**PROVIDED ENTRIES:**
==*==

(** X15: a rule element whose [token] element names no token type is
    refused by [xml.Unmarshal] with the error of [TokenType.UnmarshalXML]:
    the rule is not read with a default type. *)
Theorem Unmarshal_Rule_unknown_TokenType (pattern name : string) (r : Rule) :
  (∀ t, _TokenType_map !! t ≠ Some name) →
  Rule_Type r = None →
  Unmarshal_Rule
    [StartTok (rule_start (mkRule pattern None None));
     StartTok (mkStartElement "token" [mkAttr "type" name]);
     EndTok "token"; EndTok "rule"] r
  = Err ("unknown TokenType " +:+ fmt_q name).
Proof.
  intros Hunknown Hnone. cbn [Unmarshal_Rule]. unfold unmarshalInterface.
  replace (Rule_UnmarshalXML r _ _) with
    (Err (A:=Rule * Decoder) ("unknown TokenType " +:+ fmt_q name));
    [reflexivity|].
  destruct (emitterTemplates_lookup (TokenTypeEmitter 0) _ eq_refl)
    as (template & Hlookup & _ & ->).
  assert (Hloop : ∀ r0 : Rule,
            Rule_Type r0 = None →
            Rule_UnmarshalXML_loop 3 r0
              [StartTok (mkStartElement "token" [mkAttr "type" name]);
               EndTok "token"; EndTok "rule"]
            = Err ("unknown TokenType " +:+ fmt_q name)).
  { intros r0 Hr0. cbn [Rule_UnmarshalXML_loop Token_ Name].
    rewrite Hlookup, Hr0.
    unfold DecodeElement_emitter, unmarshalInterface, TokenType_UnmarshalXML,
      DecodeElement_xmlTokenType.
    change (Skip [EndTok "token"; EndTok "rule"])
      with (Done (A:=Decoder) [EndTok "rule"]).
    cbn [mbind Errored_bind xmlTokenType_Type Attrs].
    change (attr_field "type" [mkAttr "type" name]) with name.
    by rewrite (TokenType_lookup_unknown name Hunknown). }
  unfold Rule_UnmarshalXML, rule_start. cbn [Pattern Attrs length].
  destruct (decide (pattern = "")) as [->|Hpattern].
  - cbn [List.find]. by rewrite Hloop.
  - cbn [List.find Attr_Name]. rewrite bool_decide_eq_true_2 by reflexivity.
    by rewrite Hloop.
Qed.

(** X16: on a match without capture groups ([NamedGroups] holds the whole
    match alone), by-group-names gives all of [groups] to the emitter bound
    to ["0"] and chains its one iterator; when ["0"] is not bound it yields
    one [Error] token with the whole match. *)
Theorem byGroupNames_Emit_whole_match
  (emitters : list (string * option Emitter)) (whole : string)
  (caps : list string) (state : LexerState) :
  size (NamedGroups state) = 1%nat →
  (∀ e, map_get "0" emitters = Some (Some e) →
     Emit (ByGroupNames emitters) (whole :: caps) state =
     (fun it => Concaterator [it]) <$> Emit e (whole :: caps) state)
  ∧ (map_get "0" emitters = None →
     Emit (ByGroupNames emitters) (whole :: caps) state =
     Ok (Some [mkToken Error whole])).
Proof.
  intros Hsize. rewrite (byGroupNames_Emit_no_groups _ _ _ Hsize). split.
  - intros e ->. by destruct (Emit e (whole :: caps) state).
  - intros ->. cbn.
    exact (f_equal Ok (Concaterator_tokens [[mkToken Error whole]])).
Qed.
(** * docker-manager: a shallow embedding of the Go services and handlers
    and of the browser event dispatcher, with the properties checked
    against the repository's natural-language specification.

    Layout: the embedding comes first (Go primitives, then one module per
    source package), the theorems follow. *)

From Stdlib Require Import ZArith String Ascii List Lia Bool Floats.
From Stdlib Require Import Sorting.Sorted Sorting.Permutation.
From Stdlib Require Import Numbers.DecimalString.
From Stdlib Require Numbers.DecimalZ Numbers.DecimalN Numbers.DecimalPos.
Import ListNotations.

Open Scope string_scope.
Open Scope Z_scope.

(* ================================================================= *)
(** ** Go primitives *)

(** Go's [int] and [int64] on a 64-bit target: two's complement, silent
    wrap-around on overflow. *)
Module GoInt.

Definition minInt64 : Z := - 2 ^ 63.
Definition maxInt64 : Z := 2 ^ 63 - 1.

Definition wrap64 (z : Z) : Z := (z + 2 ^ 63) mod 2 ^ 64 - 2 ^ 63.

Definition add64 (a b : Z) : Z := wrap64 (a + b).
Definition sub64 (a b : Z) : Z := wrap64 (a - b).
Definition mul64 (a b : Z) : Z := wrap64 (a * b).

(** [len(xs)] as an [int] *)
Definition len {A : Type} (xs : list A) : Z := Z.of_nat (List.length xs).

Definition inInt64 (z : Z) : Prop := minInt64 <= z <= maxInt64.

(** [float64(i)] for an integer [i]: the nearest binary64 value, ties to
    even *)
Definition float64 (i : Z) : float :=
  SF2Prim (SpecFloat.binary_normalize prec emax i 0 false).

End GoInt.

(** Go strings are byte strings; Rocq's [string] is a list of 8-bit
    characters, compared by character code as Go's [<] compares bytes. *)
Module strings.

Definition tab : ascii := ascii_of_nat 9.
Definition lf : ascii := ascii_of_nat 10.
Definition cr : ascii := ascii_of_nat 13.
Definition sp : ascii := " "%char.

(** the [asciiSpace] table of package strings: tab, line feed, vertical
    tab, form feed, carriage return and space *)
Definition asciiSpace (c : ascii) : bool :=
  let n := N_of_ascii c in
  ((9 <=? n) && (n <=? 13) || (n =? 32))%N.

(** every byte below [utf8.RuneSelf]: the inputs on which [Fields] and
    [TrimSpace] take their ASCII path, the one embedded here *)
Fixpoint isASCII (s : string) : bool :=
  match s with
  | EmptyString => true
  | String c s' => (N_of_ascii c <? 128)%N && isASCII s'
  end.

Fixpoint TrimLeftSpace (s : string) : string :=
  match s with
  | EmptyString => EmptyString
  | String c s' => if asciiSpace c then TrimLeftSpace s' else s
  end.

Fixpoint TrimRightSpace (s : string) : string :=
  match s with
  | EmptyString => EmptyString
  | String c s' =>
      match TrimRightSpace s' with
      | EmptyString => if asciiSpace c then EmptyString else String c EmptyString
      | t => String c t
      end
  end.

Definition TrimSpace (s : string) : string := TrimRightSpace (TrimLeftSpace s).

(** [Fields]: the loop over the bytes of [s]; [cur] is the field begun at
    [fieldStart] and not yet closed *)
Fixpoint fieldsFrom (cur : string) (s : string) : list string :=
  match s with
  | EmptyString =>
      match cur with EmptyString => [] | _ => [cur] end
  | String c s' =>
      if asciiSpace c then
        match cur with
        | EmptyString => fieldsFrom EmptyString s'
        | _ => cur :: fieldsFrom EmptyString s'
        end
      else fieldsFrom (cur ++ String c EmptyString) s'
  end.

Definition Fields (s : string) : list string := fieldsFrom EmptyString s.

Definition Join (elems : list string) (sep : string) : string :=
  String.concat sep elems.

Definition HasPrefix (s pre : string) : bool := String.prefix pre s.

(** [TrimSuffix]: [s] without the trailing [suffix], [s] itself when it
    does not end with it *)
Fixpoint TrimSuffix (s suffix : string) : string :=
  if String.eqb s suffix then EmptyString
  else match s with
       | EmptyString => EmptyString
       | String c s' => String c (TrimSuffix s' suffix)
       end.

(** [Split(s, sep)] for a one-byte separator: always at least one piece *)
Fixpoint Split (s : string) (sep : ascii) : list string :=
  match s with
  | EmptyString => [EmptyString]
  | String c s' =>
      if Ascii.eqb c sep then EmptyString :: Split s' sep
      else match Split s' sep with
           | h :: t => String c h :: t
           | [] => [String c EmptyString]
           end
  end.

(** [SplitN(s, sep, n)] for a one-byte separator and [n >= 0]: at most
    [n] pieces, the last one the unsplit remainder; nil for [n = 0] *)
Fixpoint SplitN (s : string) (sep : ascii) (n : nat) : list string :=
  match n with
  | O => []
  | S O => [s]
  | S (S _ as n') =>
      match s with
      | EmptyString => [EmptyString]
      | String c s' =>
          if Ascii.eqb c sep then EmptyString :: SplitN s' sep n'
          else match SplitN s' sep n with
               | h :: t => String c h :: t
               | [] => [String c EmptyString]
               end
      end
  end.

(** [Contains(s, substr)] *)
Fixpoint Contains (s substr : string) : bool :=
  String.prefix substr s
  || match s with
     | EmptyString => false
     | String _ s' => Contains s' substr
     end.

(** [TrimPrefix]: [s] without the leading [prefix], [s] itself when it
    does not start with it *)
Definition TrimPrefix (s prefix : string) : string :=
  if HasPrefix s prefix
  then String.substring (String.length prefix)
         (String.length s - String.length prefix) s
  else s.

(** membership in the byte set of an ASCII cutset *)
Fixpoint inCutset (cutset : string) (c : ascii) : bool :=
  match cutset with
  | EmptyString => false
  | String k cutset' => Ascii.eqb c k || inCutset cutset' c
  end.

Fixpoint TrimLeft (s cutset : string) : string :=
  match s with
  | EmptyString => EmptyString
  | String c s' => if inCutset cutset c then TrimLeft s' cutset else s
  end.

Fixpoint TrimRight (s cutset : string) : string :=
  match s with
  | EmptyString => EmptyString
  | String c s' =>
      match TrimRight s' cutset with
      | EmptyString =>
          if inCutset cutset c then EmptyString else String c EmptyString
      | t => String c t
      end
  end.
Lemma fold_set_delete (l ids : list nat) x :
  x ∈ fold_left (fun s y => set_delete y s) l ids <-> x ∈ ids /\ x ∉ l.
Proof.
  revert ids. induction l as [|y l IH]; intros ids; simpl.
  - split; [intros ?; split; [done|by inversion 1]|tauto].
  - rewrite IH. unfold set_delete. rewrite list_elem_of_filter, not_elem_of_cons. tauto.
Qed.

Lemma handler_from_pruned change conn r :
  Pruned (fun _ => True) (fun e => isPresenceFrame e.2)
    match JsMap.get conn (conns (doc r)) with
    | Some connControlledIDs =>
        set_conns
          (JsMap.set conn
             (fold_left (fun s x => set_delete x s) (removed change)
                (fold_left (fun s x => set_add x s) (added change) connControlledIDs))
             (conns (doc r))) r
    | None => r
    end
    (awarenessChangeHandler change (Some conn) r).
Proof.
  unfold awarenessChangeHandler, awarenessChangeHandler_with.
  apply pruned_forEach. intros c r'. apply pruned_send_with.
  - intros. by apply pruned_closeConn.
  - apply awarenessFrame_isPresenceFrame.
Qed.

(** The server records which connection brought which presence ids: after
    a presence change that came from a connection, that connection (if it
    is still registered) controls the ids it controlled before, plus the
    ids it added, minus the ids it removed; what the other connections
    control does not change; and when the connection closes, the ids it
    added are revoked. *)
Theorem presence_ids_follow_their_connection
    (change : AwarenessChange) (conn : Conn) (r : Relay) (ids : list nat) :
  JsMap.get conn (conns (doc r)) = Some ids ->
  let r' := awarenessChangeHandler change (Some conn) r in
  (forall ids', JsMap.get conn (conns (doc r')) = Some ids' ->
                forall x, x ∈ ids' <-> (x ∈ ids \/ x ∈ added change) /\ x ∉ removed change)
  /\ (aliveb (net r) conn = true -> is_Some (JsMap.get conn (conns (doc r'))))
  /\ (forall c i, c <> conn -> JsMap.get c (conns (doc r')) = Some i ->
                  JsMap.get c (conns (doc r)) = Some i)
  /\ (aliveb (net r) conn = true ->
      forall x, x ∈ added change -> x ∉ removed change ->
                JsMap.get x (states (awareness (doc (closeConn conn r')))) = None).
Proof.
  intros Hids r'. pose proof (handler_from_pruned change conn r) as Hp.
  rewrite Hids in Hp. fold r' in Hp.
  set (ids1 := fold_left (fun s x => set_delete x s) (removed change)
                 (fold_left (fun s x => set_add x s) (added change) ids)) in *.
  assert (forall x, x ∈ ids1 <-> (x ∈ ids \/ x ∈ added change) /\ x ∉ removed change) as Hmem.
  { intros x. unfold ids1. by rewrite fold_set_delete, fold_set_add. }
  assert (forall ids', JsMap.get conn (conns (doc r')) = Some ids' -> ids' = ids1) as Hown.
  { intros ids' H. apply (pruned_conns _ _ _ _ Hp) in H. simpl in H.
    rewrite get_set_eq in H. congruence. }
  assert (aliveb (net r) conn = true -> JsMap.get conn (conns (doc r')) = Some ids1) as Hstay.
  { intros Ha. destruct (pruned_alive _ _ _ _ Hp conn I Ha) as [_ ->]. simpl.
    apply get_set_eq. }
  split; [|split; [|split]].
  - intros ids' H x. by rewrite (Hown ids' H).
  - intros Ha. rewrite (Hstay Ha). by eexists.
  - intros c i Hne H. apply (pruned_conns _ _ _ _ Hp) in H. simpl in H.
    by rewrite get_set_ne in H.
  - intros Ha x Hadd Hrem.
    destruct (closeConn_spec conn r') as (_ & _ & Hrevoke).
    apply (Hrevoke ids1); [by apply Hstay|]. apply Hmem. tauto.
Qed.

(** *** Closing twice *)

Lemma closeConn_unregistered conn r :
  JsMap.get conn (conns (doc r)) = None -> closeConn conn r = conn_close conn r.
Proof.
  intros H. unfold closeConn. destruct (length (conns (doc r))); simpl; by rewrite H.
Qed.

(** Closing a connection that is not registered in the room only calls
    [close()] on its socket, so closing a connection twice leaves the room
    as the first close left it: nothing more is revoked or sent. *)
Theorem closing_twice_is_closing_once (conn : Conn) (r : Relay) :
  (JsMap.get conn (conns (doc r)) = None -> closeConn conn r = conn_close conn r)
  /\ doc (closeConn conn (closeConn conn r)) = doc (closeConn conn r)
  /\ wire (net (closeConn conn (closeConn conn r))) = wire (net (closeConn conn r))
  /\ closeCalls (net (closeConn conn (closeConn conn r)))
     = conn :: closeCalls (net (closeConn conn r)).
Proof.
  split; [apply closeConn_unregistered|].
  destruct (closeConn_spec conn r) as (_ & Hgone & _).
  by rewrite (closeConn_unregistered conn (closeConn conn r) Hgone).
Qed.

(** *** Replies *)

(** A legacy sync frame that does not change the document is answered to
    its sender only: the reply the library wrote, behind the sync tag, when
    it wrote one, and nothing at all otherwise.  No other connection is
    sent anything and nothing is scheduled. *)
Theorem sync_reply_goes_to_the_sender_only
    (conn : Conn) (room : string) (message : bytes) (w : World) (d : WSSharedDoc)
    (t x : Lib0.JsNumber) (rest : bytes) :
  JsMap.get room (docs w) = Some d ->
  isEncryptedMessage message = false ->
  Lib0.readVarUint message = Some (t, rest) ->
  Lib0.js_is t messageSync = true ->
  Lib0.peekVarUint rest = Some x ->
  sync_update (readSyncMessage rest (ydoc d)) = None ->
  aliveb (network w) conn = true ->
  let w' := messageListener conn room message w in
  let res := readSyncMessage rest (ydoc d) in
  persist w' = persist w
  /\ wire (network w')
     = match sync_reply res with
       | Some (b :: written) => [(conn, x00 :: b :: written)]
       | _ => []
       end ++ wire (network w)
  /\ JsMap.get room (docs w')
     = Some (mkDoc (name d) (conns d) (awareness d) (encryptedState d) (isEncrypted d)
                   (sync_doc res)).
Proof.
  intros Hd Hleg Hread Hsync Hpeek Hupd Halive w' res.
  unfold w', messageListener, messageListener_try.
  rewrite Hd, Hleg, Hread, Hsync, Hpeek, Hupd. fold res.
  destruct (sync_reply res) as [[|b written]|]; simpl.
  - split; [done|]. split; [done|]. by rewrite get_set_eq.
  - rewrite send_alive by done. simpl. split; [done|]. split; [done|]. by rewrite get_set_eq.
  - split; [done|]. split; [done|]. by rewrite get_set_eq.
Qed.

(** *** The name of the room *)

(** [setupName]: a non-empty [docName] option is the room; otherwise the
    room is the path of the request URL without its first character and
    without the query; and when that is empty too, or there is no URL, the
    room is ["default"]. *)
Theorem setupName_cases :
  (forall n url, n <> EmptyString -> setupName (Some n) url = n)
  /\ (forall docName (ch : ascii) path query,
        truthy docName = false -> path <> EmptyString ->
        ~ In "?"%char (list_ascii_of_string path) ->
        setupName docName (Some (String ch path)) = path
        /\ setupName docName (Some (String ch (path +:+ String "?" query))) = path)
  /\ (forall docName (ch : ascii) query,
        truthy docName = false ->
        setupName docName None = "default"%string
        /\ setupName docName (Some EmptyString) = "default"%string
        /\ setupName docName (Some (String ch EmptyString)) = "default"%string
        /\ setupName docName (Some (String ch (String "?" query))) = "default"%string).
Proof.
  split; [apply setupName_given|]. split.
  - intros docName ch path query Hdoc Hpath Hq. unfold setupName. rewrite Hdoc. simpl.
    rewrite split_no_sep, split_app by done. simpl.
    destruct (String.eqb_spec path ""); done.
  - intros docName ch query Hdoc. unfold setupName. rewrite Hdoc. simpl.
    done.
Qed.

End Facts.
End RelayFacts.

(** ** Which connections a room holds *)

Module ConnsFacts.
Import Persistence Utils Server Reach JsMapFacts UtilsFacts ServerFacts PersistenceFacts.
Import KeyFacts StoreFacts ReachFacts JoinFacts RelayFacts.

Section Facts.
Context {Y : YLib}.
Variable env : Env.
Implicit Types (w : World) (r : Relay) (d : WSSharedDoc) (room : string).
Implicit Types (conn c ws : Conn) (m message : bytes).

Lemma elem_of_set_add (x y : nat) (s : list nat) : x ∈ set_add y s <-> x = y \/ x ∈ s.
Proof.
  unfold set_add. destruct (bool_decide (y ∈ s)) eqn:E.
  - apply bool_decide_eq_true in E. split; [by right|]. by intros [->|?].
  - rewrite elem_of_app, list_elem_of_singleton. tauto.
Qed.

Lemma elem_of_set_delete (x y : nat) (s : list nat) : x ∈ set_delete y s <-> x ∈ s /\ x <> y.
Proof. unfold set_delete. rewrite list_elem_of_filter. tauto. Qed.

Lemma nodup_set_add (y : nat) (s : list nat) : NoDup s -> NoDup (set_add y s).
Proof.
  intros Hnd. unfold set_add. destruct (bool_decide (y ∈ s)) eqn:E; [done|].
  apply bool_decide_eq_false in E. apply NoDup_app. split; [done|]. split.
  - intros x Hx ->%list_elem_of_singleton. done.
  - apply NoDup_singleton.
Qed.

Lemma nodup_set_delete (y : nat) (s : list nat) : NoDup s -> NoDup (set_delete y s).
Proof. apply NoDup_filter. Qed.

Lemma keys_remove {K V : Type} `{EqDecision K} (k k' : K) (l : list (K * V)) :
  k' ∈ JsMap.keys (JsMap.remove k l) <-> k' ∈ JsMap.keys l /\ k' <> k.
Proof.
  rewrite <- !get_is_Some_keys. destruct (decide (k = k')) as [->|Hne].
  - rewrite get_remove_eq. split; [by intros [? ?]|]. by intros [_ ?].
  - rewrite get_remove_ne by done. split; [intros ?; split; [done|congruence]|tauto].
Qed.

Lemma nodup_keys_remove {K V : Type} `{EqDecision K} (k : K) (l : list (K * V)) :
  NoDup (JsMap.keys l) -> NoDup (JsMap.keys (JsMap.remove k l)).
Proof.
  induction l as [|[k' v] l IH]; [done|].
  change (JsMap.keys ((k', v) :: l)) with (k' :: JsMap.keys l).
  intros [Hnot Hnd]%NoDup_cons. simpl. destruct (decide (k = k')).
  - by apply IH.
  - change (JsMap.keys ((k', v) :: JsMap.remove k l))
      with (k' :: JsMap.keys (JsMap.remove k l)).
    apply NoDup_cons. split; [|by apply IH].
    intros Hin. apply Hnot. by apply (keys_remove k k' l) in Hin as [? _].
Qed.

(** The connections registered after a step were registered before. *)
Lemma conns_pruned K P r r' c :
  Pruned K P r r' -> c ∈ JsMap.keys (conns (doc r')) -> c ∈ JsMap.keys (conns (doc r)).
Proof.
  intros Hp [ids Hc]%get_is_Some_keys. apply get_is_Some_keys.
  rewrite (pruned_conns _ _ _ _ Hp c ids Hc). by eexists.
Qed.

Lemma conns_inRoom room (f : Relay -> Relay) w R d' c :
  (forall r c, c ∈ JsMap.keys (conns (doc (f r))) -> c ∈ JsMap.keys (conns (doc r))) ->
  JsMap.get R (docs (inRoom room f w)) = Some d' -> c ∈ JsMap.keys (conns d') ->
  exists d, JsMap.get R (docs w) = Some d /\ c ∈ JsMap.keys (conns d).
Proof.
  intros Hf. unfold inRoom. destruct (JsMap.get room (docs w)) as [d0|] eqn:E.
  - destruct (decide (R = room)) as [->|Hne].
    + rewrite get_leave. intros [= <-] Hc. exists d0. split; [done|].
      by apply (Hf (mkRelay d0 (network w))).
    + rewrite get_leave_ne by done. intros Hd' Hc. by exists d'.
  - intros Hd' Hc. by exists d'.
Qed.

Lemma conns_closeConn conn r c :
  c ∈ JsMap.keys (conns (doc (closeConn conn r))) -> c ∈ JsMap.keys (conns (doc r)).
Proof. apply (conns_pruned _ _ _ _ _ (proj1 (closeConn_spec conn r))). Qed.

Lemma conns_send conn m r c :
  c ∈ JsMap.keys (conns (doc (send conn m r))) -> c ∈ JsMap.keys (conns (doc r)).
Proof.
  apply (conns_pruned (fun _ => True) (fun _ => True)). by apply pruned_send.
Qed.

Lemma conns_presenceTimeout clients r c :
  c ∈ JsMap.keys (conns (doc (presenceTimeout clients r))) -> c ∈ JsMap.keys (conns (doc r)).
Proof.
  unfold presenceTimeout. destruct (removeAwarenessStates _ clients) as [aw gone].
  destruct gone; [done|].
  intros H. apply (conns_pruned (fun _ => True) (fun _ => True) _ _ _
                     (pruned_awarenessChangeHandler _ _ _ _ (fun _ _ _ => I))) in H.
  done.
Qed.
Lemma counter_successful vr m :
  counter (summary_of vr m) "successful_videos" = Some (sum1 is_success vr).
Proof. reflexivity. Qed.

Lemma counter_failed vr m :
  counter (summary_of vr m) "failed_videos" = Some (sum1 is_failed vr).
Proof. reflexivity. Qed.

Lemma counter_total vr m :
  counter (summary_of vr m) "video_frames" = Some (len vr).
Proof. reflexivity. Qed.

Lemma success_not_failed v : is_success v = true -> is_failed v = false.
Proof.
  unfold is_success, is_failed, eq_str.
  destruct (get v "status"); try discriminate.
  intros H. apply String.eqb_eq in H. subst. reflexivity.
Qed.

Lemma sum1_nonneg {A : Type} (q : A -> bool) l : 0 <= sum1 q l.
Proof. induction l as [|v l IH]; simpl; [lia | destruct (q v); lia]. Qed.

(** Every result is counted once: as a success, as a failure, or as
    neither. *)
Lemma sum1_three_way vr :
  sum1 is_success vr + sum1 is_failed vr + sum1 is_other vr = len vr.
Proof.
  unfold len. induction vr as [|v vr IH]; [reflexivity |].
  cbn [sum1 length]. rewrite Nat2Z.inj_succ. unfold is_other at 1.
  destruct (is_success v) eqn:Hs.
  - rewrite (success_not_failed v Hs). simpl. lia.
  - destruct (is_failed v); simpl; lia.
Qed.

Lemma sum1_zero_iff {A : Type} (q : A -> bool) l :
  sum1 q l = 0 <-> Forall (fun v => q v = false) l.
Proof.
  induction l as [|v l IH]; simpl.
  - split; [constructor | reflexivity].
  - pose proof (sum1_nonneg q l). destruct (q v) eqn:Hq; split; intros H1.
    + lia.
    + inversion H1; congruence.
    + constructor; [assumption | apply IH; lia].
    + inversion H1; subst. apply IH in H4. lia.
Qed.

(** C1 fails on a report that holds one skipped frame: no success, no
    failure, one frame in total. *)
Lemma skipped_frame_breaks_sum :
  ~ counters_add_up
      [VideoGenerator.skipped_result (PStr "frame_1") (mkdict [("frame_id", PStr "frame_1")])]
      None.
Proof.
  intros H. specialize (H 0 0 1 eq_refl eq_refl eq_refl). discriminate H.
Qed.

(** C1, amended: the summary of every report counts each video result
    exactly once among successes, failures and results of any other status
    (skipped ones among them), so [successful + failed <= total], with
    equality exactly when every result is a success or a failure. *)
Theorem summary_counts_partition (video_results : list dict)
    (music_result : option dict) :
  exists s f t : Z,
    counter (summary_of video_results music_result) "successful_videos" = Some s /\
    counter (summary_of video_results music_result) "failed_videos" = Some f /\
    counter (summary_of video_results music_result) "video_frames" = Some t /\
    s + f + sum1 is_other video_results = t /\
    s + f <= t /\
    (s + f = t <-> Forall (fun v => is_other v = false) video_results).
Proof.
  exists (sum1 is_success video_results), (sum1 is_failed video_results),
    (len video_results).
  pose proof (sum1_three_way video_results) as H3.
  pose proof (sum1_nonneg is_other video_results) as H0.
  repeat split; try reflexivity; try lia.
  - intros H. apply sum1_zero_iff. lia.
  - intros H. apply sum1_zero_iff in H. lia.
Qed.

==*==

**HOW TO COMPLETE THIS TASK:** Which lines of the records contain the word "TrimRightSpace"? Copy each of them.

**SOLUTION TO THE EXERCISE:**
Fixpoint TrimRightSpace (s : string) : string :=
      match TrimRightSpace s' with
Definition TrimSpace (s : string) : string := TrimRightSpace (TrimLeftSpace s).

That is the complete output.